The absence of meiotic recombinants in 17 families, although they were of various sizes, is unexpected. At least 50 informative (i.e. of paternal origin) meioses could be scored, and hence about 8 recombination events were expected, especially considering that a significant excess of male over female recombination has been noted in this region [16]. On the other hand, regions as large as 10 cM have been found to be transmitted randomly without recombination through multiple generations in several extended families [14, 24, 25]. Our inability to identify recombinants in the initial screen of 17 families might thus be purely coincidental, particularly as we found evidence for at least a few ancestral recombination events. It is nonetheless tempting to consider that if recombination suppression existed in this region, it may be related to the disease-causing mutation. A link has been proposed between genomic imprinting and sex-specific recombination [26], while a class of mutations has been proposed that might interfere with the process of genomic imprinting [27, 28]. We cannot exclude that the mutation in PGL would render an otherwise non-imprinted gene susceptible for genomic imprinting, concomitantly affecting meiotic recombination.

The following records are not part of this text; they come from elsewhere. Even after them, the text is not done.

(** [np.clip] is the specification's clamp on every number that is not a
    NaN, for finite non-zero bounds [lo < hi]. *)
Lemma clip_spec_clamp x sl ml el sh mh eh :
  is_nan x = false ->
  ltb (S754_finite sl ml el) (S754_finite sh mh eh) = true ->
  np.clip x (S754_finite sl ml el) (S754_finite sh mh eh)
  = spec_clamp x (S754_finite sl ml el) (S754_finite sh mh eh).
Proof.
  set (lo := S754_finite sl ml el). set (hi := S754_finite sh mh eh).
  intros Hx Hlh.
  unfold np.clip, np.maximum, np.minimum, spec_clamp. rewrite Hx.
  destruct (ltb x lo) eqn:E1.
  - rewrite (ltb_asym _ _ E1). cbn [is_nan lo]. now rewrite Hlh.
  - destruct (ltb hi x) eqn:E2.
    + rewrite (ltb_trans _ _ _ Hlh E2), Hx, (ltb_asym _ _ E2). reflexivity.
    + destruct (ltb lo x) eqn:E3.
      * rewrite Hx. destruct (ltb x hi) eqn:E4; [reflexivity |].
        symmetry. now apply incomparable_finite.
      * cbn [is_nan lo]. fold lo. rewrite Hlh.
        symmetry. now apply incomparable_finite.
Qed.

End ClipFacts.

(** ** Slicing *)

Module SliceFacts.

Ltac adjust_cases :=
  unfold np.slice_bounds, np.adjust_index in *;
  repeat match goal with
    | |- context [?a <? ?b] => destruct (Z.ltb_spec a b)
    | |- context [?a <=? ?b] => destruct (Z.leb_spec a b)
    | H : context [?a <? ?b] |- _ => destruct (Z.ltb_spec a b)
    | H : context [?a <=? ?b] |- _ => destruct (Z.leb_spec a b)
    end.

Lemma len_nonneg {A} (l : list A) : 0 <= len l.
Proof. unfold len. lia. Qed.

(** Both resolved bounds of a slice lie inside the sequence. *)
Lemma adjust_index_range i n : 0 <= n -> 0 <= np.adjust_index i n <= n.
Proof. intros Hn. adjust_cases; lia. Qed.

Lemma slice_len {A} (start stop : Z) (l : list A) :
  len (np.slice start stop l)
  = Z.max 0 (np.adjust_index stop (len l) - np.adjust_index start (len l)).
Proof.
  pose proof (len_nonneg l) as Hl.
  pose proof (adjust_index_range start (len l) Hl) as Ha.
  pose proof (adjust_index_range stop (len l) Hl) as Hb.
  unfold np.slice, np.slice_bounds, len in *.
  rewrite length_firstn, length_skipn. lia.
Qed.

(** A slice that already lies inside the sequence is the plain window. *)
Lemma slice_window {A} (a k : Z) (l : list A) :
  0 <= a -> 0 <= k -> a + k <= len l ->
  np.slice a (a + k) l = firstn (Z.to_nat k) (skipn (Z.to_nat a) l).
Proof.
  intros Ha Hk Hl. unfold np.slice, np.slice_bounds.
  replace (np.adjust_index (a + k) (len l)) with (a + k) by (adjust_cases; lia).
  replace (np.adjust_index a (len l)) with a by (adjust_cases; lia).
  do 2 f_equal. lia.
Qed.

Lemma firstn_repeat {A} (x : A) k n :
  firstn k (repeat x n) = repeat x (Nat.min k n).
Proof.
  revert n; induction k as [| k IH]; intros [| n]; cbn; try reflexivity.
  now rewrite IH.
Qed.

Lemma skipn_repeat {A} (x : A) k n :
  skipn k (repeat x n) = repeat x (n - k).
Proof.
  revert n; induction k as [| k IH]; intros [| n]; cbn; try reflexivity.
  now rewrite IH.
Qed.

Lemma slice_repeat {A} (x : A) start stop n :
  np.slice start stop (repeat x n)
  = repeat x (Z.to_nat (len (np.slice start stop (repeat x n)))).
Proof.
  unfold np.slice. destruct (np.slice_bounds _ _ _) as [a b] eqn:E.
  rewrite skipn_repeat, firstn_repeat. f_equal.
  unfold len. rewrite repeat_length. lia.
Qed.

Lemma ravel_flat h w c : np.ravel (flat h w c) = repeat c (h * w).
Proof.
  unfold np.ravel, flat. induction h as [| h IH]; cbn; [reflexivity |].
  now rewrite IH, repeat_app.
Qed.

Lemma slice2_flat h w c r0 r1 c0 c1 :
  np.slice2 (flat h w c) r0 r1 c0 c1
  = flat (Z.to_nat (len (np.slice r0 r1 (repeat (repeat c w) h))))
         (Z.to_nat (len (np.slice c0 c1 (repeat c w)))) c.
Proof.
  unfold np.slice2, flat.
  set (k := Z.to_nat (len (np.slice r0 r1 (repeat (repeat c w) h)))).
  set (j := Z.to_nat (len (np.slice c0 c1 (repeat c w)))).
  rewrite (slice_repeat (repeat c w) r0 r1 h). fold k.
  rewrite map_repeat, (slice_repeat c c0 c1 w). fold j.
  reflexivity.
Qed.

End SliceFacts.

(** ** The stand-in NumPy on constant data *)

Module ReduceFacts.
Import B64 B64Facts SliceFacts.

We are unable to obtain evidence for the involvement of an inferred second locus for PGL at 11q13 [7, 8], not in the two families reported here, nor in other families [5, our unpublished data]. This suggests that, if a second exists, it will play a minor role in inherited paraganglioma, but formal heterogeneity analysis will be required to confirm this.

Although our results represent significant progress towards identifying PGL, a genetic distance of 2 cM would imply a physical size of approximately 2 Mb and therefore a further reduction of this region is still required. A detailed physical map of the region, in conjunction with linkage disequilibrium measurements should enable this.